--- GIVEN ENTRIES ---
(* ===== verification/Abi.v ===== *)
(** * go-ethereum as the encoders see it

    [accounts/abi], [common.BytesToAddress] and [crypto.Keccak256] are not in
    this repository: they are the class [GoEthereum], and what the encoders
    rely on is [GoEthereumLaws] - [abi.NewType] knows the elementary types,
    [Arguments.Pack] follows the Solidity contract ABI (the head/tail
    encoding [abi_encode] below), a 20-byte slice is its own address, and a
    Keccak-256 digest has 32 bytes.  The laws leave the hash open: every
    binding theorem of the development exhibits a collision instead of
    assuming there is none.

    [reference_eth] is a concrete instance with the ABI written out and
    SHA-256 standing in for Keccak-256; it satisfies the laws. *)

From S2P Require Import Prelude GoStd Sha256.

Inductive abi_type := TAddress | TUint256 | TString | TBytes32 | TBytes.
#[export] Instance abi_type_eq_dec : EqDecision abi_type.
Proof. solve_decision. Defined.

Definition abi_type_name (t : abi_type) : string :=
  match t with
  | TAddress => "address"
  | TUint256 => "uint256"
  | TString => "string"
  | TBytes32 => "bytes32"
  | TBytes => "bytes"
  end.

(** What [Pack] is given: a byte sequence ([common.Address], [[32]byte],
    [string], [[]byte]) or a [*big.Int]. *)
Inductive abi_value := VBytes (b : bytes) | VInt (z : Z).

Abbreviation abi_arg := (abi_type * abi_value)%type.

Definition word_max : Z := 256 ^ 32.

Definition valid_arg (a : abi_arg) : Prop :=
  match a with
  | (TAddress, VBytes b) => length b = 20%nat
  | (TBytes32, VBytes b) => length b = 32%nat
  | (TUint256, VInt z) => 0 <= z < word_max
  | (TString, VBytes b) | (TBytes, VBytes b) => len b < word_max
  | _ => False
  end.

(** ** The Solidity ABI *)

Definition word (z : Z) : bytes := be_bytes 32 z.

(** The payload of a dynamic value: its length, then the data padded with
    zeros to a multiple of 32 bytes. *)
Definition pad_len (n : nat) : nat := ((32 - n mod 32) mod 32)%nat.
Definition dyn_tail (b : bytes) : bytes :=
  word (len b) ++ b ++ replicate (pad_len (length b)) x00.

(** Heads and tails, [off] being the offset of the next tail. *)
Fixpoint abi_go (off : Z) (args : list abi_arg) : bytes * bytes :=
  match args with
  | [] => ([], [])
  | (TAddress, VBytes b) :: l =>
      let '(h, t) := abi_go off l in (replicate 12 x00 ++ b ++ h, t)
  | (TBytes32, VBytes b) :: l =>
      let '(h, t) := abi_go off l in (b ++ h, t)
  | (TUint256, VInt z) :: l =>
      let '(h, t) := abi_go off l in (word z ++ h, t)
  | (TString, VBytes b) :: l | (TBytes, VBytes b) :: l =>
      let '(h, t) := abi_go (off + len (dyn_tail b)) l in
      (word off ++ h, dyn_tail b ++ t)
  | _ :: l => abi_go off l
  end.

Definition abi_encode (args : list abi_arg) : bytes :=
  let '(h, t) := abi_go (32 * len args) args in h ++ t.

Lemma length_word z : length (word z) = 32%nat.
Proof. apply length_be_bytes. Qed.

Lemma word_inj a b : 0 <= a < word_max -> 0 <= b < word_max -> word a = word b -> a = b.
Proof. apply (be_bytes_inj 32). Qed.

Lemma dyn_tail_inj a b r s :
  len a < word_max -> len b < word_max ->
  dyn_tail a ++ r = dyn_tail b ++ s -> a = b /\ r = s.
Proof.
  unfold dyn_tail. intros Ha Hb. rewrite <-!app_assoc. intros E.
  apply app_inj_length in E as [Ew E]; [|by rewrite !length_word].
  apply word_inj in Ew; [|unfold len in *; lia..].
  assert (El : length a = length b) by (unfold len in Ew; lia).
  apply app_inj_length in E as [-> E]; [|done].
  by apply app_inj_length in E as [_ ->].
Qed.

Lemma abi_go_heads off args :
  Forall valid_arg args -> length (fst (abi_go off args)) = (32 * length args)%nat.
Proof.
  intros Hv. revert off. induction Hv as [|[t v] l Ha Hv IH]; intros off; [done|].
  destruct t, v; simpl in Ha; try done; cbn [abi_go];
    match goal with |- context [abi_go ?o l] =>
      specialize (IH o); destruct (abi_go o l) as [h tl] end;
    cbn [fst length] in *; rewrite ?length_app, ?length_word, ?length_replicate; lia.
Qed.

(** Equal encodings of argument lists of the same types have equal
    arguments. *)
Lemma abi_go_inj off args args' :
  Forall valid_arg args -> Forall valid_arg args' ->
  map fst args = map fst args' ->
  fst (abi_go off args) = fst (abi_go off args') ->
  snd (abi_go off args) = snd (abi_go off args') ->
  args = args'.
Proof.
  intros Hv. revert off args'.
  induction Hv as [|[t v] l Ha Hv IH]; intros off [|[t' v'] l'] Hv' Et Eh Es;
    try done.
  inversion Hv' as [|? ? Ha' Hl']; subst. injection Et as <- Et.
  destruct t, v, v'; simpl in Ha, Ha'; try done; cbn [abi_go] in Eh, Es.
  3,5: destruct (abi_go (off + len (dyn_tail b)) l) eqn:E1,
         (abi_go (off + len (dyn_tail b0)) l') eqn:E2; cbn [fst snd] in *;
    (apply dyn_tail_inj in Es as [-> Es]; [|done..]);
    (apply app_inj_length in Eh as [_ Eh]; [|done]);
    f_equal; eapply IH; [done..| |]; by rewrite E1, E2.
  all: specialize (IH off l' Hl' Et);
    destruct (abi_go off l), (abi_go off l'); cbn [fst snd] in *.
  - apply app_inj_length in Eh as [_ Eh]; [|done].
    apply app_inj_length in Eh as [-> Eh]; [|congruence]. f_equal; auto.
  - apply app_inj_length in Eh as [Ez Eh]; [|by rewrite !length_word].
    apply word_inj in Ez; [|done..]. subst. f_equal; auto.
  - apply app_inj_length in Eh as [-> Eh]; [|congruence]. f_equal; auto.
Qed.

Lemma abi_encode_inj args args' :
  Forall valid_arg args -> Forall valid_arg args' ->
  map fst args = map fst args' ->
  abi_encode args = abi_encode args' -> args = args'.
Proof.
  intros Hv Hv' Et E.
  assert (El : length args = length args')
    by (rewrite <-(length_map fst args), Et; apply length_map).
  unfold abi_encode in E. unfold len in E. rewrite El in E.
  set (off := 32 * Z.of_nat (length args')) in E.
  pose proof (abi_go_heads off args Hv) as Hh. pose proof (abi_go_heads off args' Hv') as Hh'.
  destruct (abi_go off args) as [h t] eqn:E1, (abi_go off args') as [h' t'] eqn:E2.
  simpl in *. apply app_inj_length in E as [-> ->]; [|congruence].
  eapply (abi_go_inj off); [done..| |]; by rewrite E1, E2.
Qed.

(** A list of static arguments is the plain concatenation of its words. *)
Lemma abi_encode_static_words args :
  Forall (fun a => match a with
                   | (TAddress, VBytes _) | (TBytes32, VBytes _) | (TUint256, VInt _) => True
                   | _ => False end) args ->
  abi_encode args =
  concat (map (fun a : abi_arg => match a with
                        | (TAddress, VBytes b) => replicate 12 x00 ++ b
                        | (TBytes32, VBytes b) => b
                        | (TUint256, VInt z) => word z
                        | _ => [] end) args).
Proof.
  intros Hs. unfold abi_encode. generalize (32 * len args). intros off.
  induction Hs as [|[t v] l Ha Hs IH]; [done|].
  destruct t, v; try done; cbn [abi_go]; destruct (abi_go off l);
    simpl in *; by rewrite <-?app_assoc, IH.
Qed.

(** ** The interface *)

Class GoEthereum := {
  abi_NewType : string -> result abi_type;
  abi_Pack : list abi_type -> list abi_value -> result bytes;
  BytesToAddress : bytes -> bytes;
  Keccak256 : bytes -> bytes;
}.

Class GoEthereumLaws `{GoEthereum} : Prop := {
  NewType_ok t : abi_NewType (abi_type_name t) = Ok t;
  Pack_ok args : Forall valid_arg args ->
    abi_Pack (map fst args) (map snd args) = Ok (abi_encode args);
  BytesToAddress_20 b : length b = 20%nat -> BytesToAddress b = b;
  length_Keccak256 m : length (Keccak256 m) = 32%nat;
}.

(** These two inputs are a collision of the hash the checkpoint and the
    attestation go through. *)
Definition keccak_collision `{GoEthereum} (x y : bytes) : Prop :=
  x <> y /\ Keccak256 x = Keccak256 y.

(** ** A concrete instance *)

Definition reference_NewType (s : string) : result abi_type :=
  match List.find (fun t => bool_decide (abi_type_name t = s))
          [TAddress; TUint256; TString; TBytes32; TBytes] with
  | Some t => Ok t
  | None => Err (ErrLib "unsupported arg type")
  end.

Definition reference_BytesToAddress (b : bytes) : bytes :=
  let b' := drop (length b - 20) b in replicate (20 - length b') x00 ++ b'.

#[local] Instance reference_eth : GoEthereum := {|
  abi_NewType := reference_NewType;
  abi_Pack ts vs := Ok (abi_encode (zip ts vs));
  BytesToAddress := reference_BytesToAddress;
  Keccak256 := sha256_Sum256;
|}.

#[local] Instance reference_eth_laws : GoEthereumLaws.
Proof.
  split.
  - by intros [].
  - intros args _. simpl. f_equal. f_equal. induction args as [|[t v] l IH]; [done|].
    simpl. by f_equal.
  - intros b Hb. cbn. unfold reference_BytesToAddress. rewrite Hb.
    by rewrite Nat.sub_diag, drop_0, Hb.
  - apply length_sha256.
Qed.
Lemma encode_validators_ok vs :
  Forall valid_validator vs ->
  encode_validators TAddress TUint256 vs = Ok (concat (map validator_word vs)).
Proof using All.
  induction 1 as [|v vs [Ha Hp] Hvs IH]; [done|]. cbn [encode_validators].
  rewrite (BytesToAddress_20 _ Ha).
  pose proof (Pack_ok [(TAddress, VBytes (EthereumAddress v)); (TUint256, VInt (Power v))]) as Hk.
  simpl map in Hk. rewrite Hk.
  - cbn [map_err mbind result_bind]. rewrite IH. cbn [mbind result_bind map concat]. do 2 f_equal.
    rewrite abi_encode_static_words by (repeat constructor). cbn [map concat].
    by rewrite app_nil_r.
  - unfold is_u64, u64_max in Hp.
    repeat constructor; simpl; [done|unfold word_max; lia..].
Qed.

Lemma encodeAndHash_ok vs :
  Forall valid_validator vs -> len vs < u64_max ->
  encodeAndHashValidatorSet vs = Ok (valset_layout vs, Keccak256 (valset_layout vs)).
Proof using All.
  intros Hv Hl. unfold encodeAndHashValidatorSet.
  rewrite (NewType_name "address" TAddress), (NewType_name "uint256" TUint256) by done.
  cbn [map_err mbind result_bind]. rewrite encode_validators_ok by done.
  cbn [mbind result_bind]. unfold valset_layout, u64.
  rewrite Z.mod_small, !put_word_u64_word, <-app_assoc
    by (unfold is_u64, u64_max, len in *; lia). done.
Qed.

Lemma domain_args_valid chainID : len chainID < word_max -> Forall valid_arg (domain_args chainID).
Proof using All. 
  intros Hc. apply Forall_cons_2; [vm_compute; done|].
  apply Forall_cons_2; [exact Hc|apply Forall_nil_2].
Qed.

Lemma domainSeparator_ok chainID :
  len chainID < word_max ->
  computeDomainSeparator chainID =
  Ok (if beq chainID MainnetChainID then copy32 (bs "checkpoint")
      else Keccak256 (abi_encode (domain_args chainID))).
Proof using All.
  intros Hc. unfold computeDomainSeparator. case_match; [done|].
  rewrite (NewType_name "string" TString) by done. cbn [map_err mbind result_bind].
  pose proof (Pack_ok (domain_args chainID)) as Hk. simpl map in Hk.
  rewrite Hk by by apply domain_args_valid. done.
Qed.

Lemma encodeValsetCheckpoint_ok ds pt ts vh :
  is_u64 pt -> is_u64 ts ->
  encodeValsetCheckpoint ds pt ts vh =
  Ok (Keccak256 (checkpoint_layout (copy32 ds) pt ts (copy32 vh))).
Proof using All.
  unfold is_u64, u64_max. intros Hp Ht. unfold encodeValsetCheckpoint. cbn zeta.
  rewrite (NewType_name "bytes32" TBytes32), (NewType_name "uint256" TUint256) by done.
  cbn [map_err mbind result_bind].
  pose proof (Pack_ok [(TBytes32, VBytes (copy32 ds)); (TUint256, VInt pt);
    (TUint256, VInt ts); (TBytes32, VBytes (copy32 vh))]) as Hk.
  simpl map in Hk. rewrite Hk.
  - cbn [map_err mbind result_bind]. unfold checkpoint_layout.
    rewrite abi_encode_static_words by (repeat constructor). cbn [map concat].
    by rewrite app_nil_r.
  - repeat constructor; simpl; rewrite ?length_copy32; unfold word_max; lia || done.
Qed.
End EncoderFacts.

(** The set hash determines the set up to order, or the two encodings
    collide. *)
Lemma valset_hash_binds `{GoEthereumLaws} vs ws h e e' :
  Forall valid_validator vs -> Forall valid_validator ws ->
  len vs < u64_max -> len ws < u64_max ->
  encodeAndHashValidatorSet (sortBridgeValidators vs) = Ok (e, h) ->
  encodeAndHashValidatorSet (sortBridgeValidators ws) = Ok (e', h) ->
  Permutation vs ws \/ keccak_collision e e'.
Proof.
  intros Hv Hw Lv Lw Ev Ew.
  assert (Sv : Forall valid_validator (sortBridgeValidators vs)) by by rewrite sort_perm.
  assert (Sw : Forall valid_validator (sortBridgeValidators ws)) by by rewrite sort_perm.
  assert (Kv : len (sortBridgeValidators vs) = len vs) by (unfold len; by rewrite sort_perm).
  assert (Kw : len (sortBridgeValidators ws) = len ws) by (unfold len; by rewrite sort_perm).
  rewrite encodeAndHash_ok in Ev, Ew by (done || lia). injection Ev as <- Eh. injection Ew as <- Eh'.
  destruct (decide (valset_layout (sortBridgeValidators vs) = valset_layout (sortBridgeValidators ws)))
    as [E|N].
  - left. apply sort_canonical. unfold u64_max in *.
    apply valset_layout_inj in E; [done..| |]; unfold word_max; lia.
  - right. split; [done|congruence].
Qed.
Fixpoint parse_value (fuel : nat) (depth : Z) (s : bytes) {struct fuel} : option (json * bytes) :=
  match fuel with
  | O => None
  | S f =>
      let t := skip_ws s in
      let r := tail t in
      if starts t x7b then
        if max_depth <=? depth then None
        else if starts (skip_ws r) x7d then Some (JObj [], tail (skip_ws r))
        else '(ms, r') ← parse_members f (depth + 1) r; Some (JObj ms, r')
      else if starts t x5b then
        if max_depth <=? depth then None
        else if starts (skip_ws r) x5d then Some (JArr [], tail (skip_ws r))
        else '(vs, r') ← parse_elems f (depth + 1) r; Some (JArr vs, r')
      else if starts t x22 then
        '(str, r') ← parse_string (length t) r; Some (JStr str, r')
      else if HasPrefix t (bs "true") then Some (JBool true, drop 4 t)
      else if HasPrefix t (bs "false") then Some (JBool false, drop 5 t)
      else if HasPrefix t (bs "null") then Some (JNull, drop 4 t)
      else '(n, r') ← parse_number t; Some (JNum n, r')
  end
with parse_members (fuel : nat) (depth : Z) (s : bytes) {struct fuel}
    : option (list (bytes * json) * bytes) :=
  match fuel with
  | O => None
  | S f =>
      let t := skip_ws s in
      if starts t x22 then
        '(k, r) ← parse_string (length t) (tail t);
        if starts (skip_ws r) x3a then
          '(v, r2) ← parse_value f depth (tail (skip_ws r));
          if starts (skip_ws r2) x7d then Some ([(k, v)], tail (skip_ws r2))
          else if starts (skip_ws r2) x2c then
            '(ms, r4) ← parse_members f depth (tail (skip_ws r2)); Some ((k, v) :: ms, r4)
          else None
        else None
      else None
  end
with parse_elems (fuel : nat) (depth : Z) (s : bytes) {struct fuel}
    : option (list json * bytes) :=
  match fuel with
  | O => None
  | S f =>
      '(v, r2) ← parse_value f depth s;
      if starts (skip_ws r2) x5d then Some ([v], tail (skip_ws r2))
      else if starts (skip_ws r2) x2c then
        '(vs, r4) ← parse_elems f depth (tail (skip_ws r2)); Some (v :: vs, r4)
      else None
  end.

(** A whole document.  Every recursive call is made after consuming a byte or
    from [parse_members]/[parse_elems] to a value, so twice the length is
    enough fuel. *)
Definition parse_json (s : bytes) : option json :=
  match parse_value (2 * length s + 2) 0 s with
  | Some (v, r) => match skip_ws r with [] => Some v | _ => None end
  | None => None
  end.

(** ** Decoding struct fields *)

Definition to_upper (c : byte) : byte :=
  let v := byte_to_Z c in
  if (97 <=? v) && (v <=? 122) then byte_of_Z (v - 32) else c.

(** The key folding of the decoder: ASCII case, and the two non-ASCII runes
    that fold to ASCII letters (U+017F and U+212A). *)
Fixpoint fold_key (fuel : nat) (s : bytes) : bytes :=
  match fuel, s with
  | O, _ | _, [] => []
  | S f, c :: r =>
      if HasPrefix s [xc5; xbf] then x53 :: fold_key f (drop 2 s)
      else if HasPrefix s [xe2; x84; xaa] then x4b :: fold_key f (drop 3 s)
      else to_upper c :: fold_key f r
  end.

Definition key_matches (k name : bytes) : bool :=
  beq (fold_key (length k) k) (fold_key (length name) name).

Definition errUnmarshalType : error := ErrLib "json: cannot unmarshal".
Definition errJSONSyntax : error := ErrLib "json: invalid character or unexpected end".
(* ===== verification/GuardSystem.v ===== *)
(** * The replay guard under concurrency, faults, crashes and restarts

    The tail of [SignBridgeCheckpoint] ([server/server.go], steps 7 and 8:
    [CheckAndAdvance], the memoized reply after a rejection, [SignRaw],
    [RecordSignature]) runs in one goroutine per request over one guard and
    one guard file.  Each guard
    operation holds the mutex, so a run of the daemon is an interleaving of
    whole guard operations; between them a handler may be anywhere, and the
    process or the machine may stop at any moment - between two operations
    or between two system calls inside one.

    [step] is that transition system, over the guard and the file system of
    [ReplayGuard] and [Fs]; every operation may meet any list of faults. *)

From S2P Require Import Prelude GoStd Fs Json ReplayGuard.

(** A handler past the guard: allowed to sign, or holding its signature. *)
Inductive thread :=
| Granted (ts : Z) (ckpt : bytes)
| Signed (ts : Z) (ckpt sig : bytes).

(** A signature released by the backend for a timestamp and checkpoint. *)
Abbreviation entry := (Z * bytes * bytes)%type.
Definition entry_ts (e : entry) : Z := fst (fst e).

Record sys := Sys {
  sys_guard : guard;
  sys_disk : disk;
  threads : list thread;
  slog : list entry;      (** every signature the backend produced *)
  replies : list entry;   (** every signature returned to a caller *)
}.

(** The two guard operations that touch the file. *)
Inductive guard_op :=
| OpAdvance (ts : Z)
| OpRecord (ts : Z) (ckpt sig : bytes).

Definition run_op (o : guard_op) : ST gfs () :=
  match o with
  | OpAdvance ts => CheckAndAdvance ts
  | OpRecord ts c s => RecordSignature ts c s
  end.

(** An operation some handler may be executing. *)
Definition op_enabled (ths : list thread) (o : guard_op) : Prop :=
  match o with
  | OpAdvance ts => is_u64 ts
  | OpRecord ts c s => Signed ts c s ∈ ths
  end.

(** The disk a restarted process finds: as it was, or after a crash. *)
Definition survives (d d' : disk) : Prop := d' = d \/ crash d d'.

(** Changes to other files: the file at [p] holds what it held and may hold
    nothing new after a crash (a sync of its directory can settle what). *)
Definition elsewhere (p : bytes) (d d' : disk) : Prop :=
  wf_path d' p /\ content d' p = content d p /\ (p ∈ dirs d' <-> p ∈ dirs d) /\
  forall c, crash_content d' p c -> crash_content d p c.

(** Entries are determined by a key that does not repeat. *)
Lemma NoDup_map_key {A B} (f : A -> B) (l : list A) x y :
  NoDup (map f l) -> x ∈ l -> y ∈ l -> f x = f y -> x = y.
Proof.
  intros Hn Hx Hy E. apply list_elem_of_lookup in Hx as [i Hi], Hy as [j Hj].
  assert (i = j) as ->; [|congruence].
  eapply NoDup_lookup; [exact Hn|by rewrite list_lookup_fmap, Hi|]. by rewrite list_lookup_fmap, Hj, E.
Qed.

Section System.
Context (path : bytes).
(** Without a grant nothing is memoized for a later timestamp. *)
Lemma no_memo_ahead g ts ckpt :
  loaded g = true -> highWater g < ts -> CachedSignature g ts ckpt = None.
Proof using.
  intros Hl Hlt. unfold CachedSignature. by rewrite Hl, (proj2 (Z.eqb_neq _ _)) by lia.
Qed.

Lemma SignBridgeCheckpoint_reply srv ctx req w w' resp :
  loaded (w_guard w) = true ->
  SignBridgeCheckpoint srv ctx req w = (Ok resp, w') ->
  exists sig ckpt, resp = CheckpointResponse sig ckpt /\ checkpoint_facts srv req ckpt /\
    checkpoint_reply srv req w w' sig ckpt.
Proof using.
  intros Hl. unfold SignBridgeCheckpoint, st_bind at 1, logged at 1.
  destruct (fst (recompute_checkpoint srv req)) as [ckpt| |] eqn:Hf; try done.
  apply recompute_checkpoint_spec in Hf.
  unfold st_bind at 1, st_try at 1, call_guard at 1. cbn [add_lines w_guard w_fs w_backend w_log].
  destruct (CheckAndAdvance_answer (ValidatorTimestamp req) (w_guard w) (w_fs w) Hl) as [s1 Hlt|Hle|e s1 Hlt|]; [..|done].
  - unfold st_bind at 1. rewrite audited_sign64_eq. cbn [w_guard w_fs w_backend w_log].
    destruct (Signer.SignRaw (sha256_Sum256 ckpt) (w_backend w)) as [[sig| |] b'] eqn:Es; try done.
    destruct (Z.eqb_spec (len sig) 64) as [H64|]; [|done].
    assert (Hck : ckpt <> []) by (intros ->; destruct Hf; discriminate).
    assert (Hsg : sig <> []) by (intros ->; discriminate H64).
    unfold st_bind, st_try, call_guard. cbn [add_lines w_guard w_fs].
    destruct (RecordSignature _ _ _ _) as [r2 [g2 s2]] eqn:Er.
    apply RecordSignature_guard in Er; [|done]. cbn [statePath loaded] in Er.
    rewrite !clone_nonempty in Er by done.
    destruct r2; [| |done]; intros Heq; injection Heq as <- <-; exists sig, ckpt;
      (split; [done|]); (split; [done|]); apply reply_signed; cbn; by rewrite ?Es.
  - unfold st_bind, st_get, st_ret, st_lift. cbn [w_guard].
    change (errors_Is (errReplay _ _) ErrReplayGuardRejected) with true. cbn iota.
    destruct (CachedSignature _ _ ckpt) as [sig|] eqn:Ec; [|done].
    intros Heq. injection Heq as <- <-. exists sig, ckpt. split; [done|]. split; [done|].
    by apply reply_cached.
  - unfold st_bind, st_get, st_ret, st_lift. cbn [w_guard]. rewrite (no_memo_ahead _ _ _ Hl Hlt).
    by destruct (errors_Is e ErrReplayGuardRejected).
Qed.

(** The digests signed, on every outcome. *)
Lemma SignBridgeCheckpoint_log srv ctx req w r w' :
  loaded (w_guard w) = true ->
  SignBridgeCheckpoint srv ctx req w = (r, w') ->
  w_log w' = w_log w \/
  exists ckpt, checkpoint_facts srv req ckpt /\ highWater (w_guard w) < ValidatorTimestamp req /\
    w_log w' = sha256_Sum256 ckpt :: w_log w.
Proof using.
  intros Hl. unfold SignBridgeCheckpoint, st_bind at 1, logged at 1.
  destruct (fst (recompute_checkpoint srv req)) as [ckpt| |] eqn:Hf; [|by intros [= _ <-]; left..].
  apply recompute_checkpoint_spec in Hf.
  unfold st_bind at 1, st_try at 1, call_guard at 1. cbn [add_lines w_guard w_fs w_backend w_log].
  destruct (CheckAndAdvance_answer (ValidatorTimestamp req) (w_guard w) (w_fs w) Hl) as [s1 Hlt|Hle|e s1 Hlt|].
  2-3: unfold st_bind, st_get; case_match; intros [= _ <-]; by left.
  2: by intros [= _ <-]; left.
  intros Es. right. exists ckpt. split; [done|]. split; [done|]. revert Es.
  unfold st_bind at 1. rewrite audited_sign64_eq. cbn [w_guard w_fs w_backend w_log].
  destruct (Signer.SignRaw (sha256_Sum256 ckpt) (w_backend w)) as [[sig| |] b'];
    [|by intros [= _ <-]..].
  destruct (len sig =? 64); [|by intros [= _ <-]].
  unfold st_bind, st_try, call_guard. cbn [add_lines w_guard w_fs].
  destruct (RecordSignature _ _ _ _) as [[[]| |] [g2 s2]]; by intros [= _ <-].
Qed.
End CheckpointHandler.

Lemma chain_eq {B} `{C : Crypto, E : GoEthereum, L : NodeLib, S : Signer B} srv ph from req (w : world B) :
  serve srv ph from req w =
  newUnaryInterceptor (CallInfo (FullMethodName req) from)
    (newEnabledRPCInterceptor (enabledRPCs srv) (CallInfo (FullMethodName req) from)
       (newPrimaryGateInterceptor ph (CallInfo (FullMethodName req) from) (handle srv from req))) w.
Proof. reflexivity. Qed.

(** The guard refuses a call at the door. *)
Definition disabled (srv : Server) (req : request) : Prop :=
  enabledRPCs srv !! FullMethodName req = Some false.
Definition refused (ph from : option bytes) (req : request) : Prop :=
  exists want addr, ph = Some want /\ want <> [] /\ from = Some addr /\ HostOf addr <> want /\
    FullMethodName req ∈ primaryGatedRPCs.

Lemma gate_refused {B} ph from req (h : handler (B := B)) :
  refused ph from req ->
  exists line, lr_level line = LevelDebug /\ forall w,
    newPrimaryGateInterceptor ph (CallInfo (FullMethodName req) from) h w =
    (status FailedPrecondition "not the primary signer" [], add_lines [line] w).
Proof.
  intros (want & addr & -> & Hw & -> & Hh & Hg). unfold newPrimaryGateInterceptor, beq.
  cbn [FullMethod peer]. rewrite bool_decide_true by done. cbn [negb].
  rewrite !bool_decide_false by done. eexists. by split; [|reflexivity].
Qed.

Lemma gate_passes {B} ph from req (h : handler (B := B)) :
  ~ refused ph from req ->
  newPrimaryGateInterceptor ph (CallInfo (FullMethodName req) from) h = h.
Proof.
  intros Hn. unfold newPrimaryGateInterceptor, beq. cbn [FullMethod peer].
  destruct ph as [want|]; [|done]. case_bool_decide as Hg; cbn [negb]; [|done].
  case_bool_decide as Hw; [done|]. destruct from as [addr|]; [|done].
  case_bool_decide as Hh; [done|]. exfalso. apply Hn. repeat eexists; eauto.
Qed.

--- EXERCISE ---
Show the lines of the records that contain the word "operations".

--- SOLUTION TO THE PROBLEM ---
    whole guard operations; between them a handler may be anywhere, and the
    process or the machine may stop at any moment - between two operations
(** The two guard operations that touch the file. *)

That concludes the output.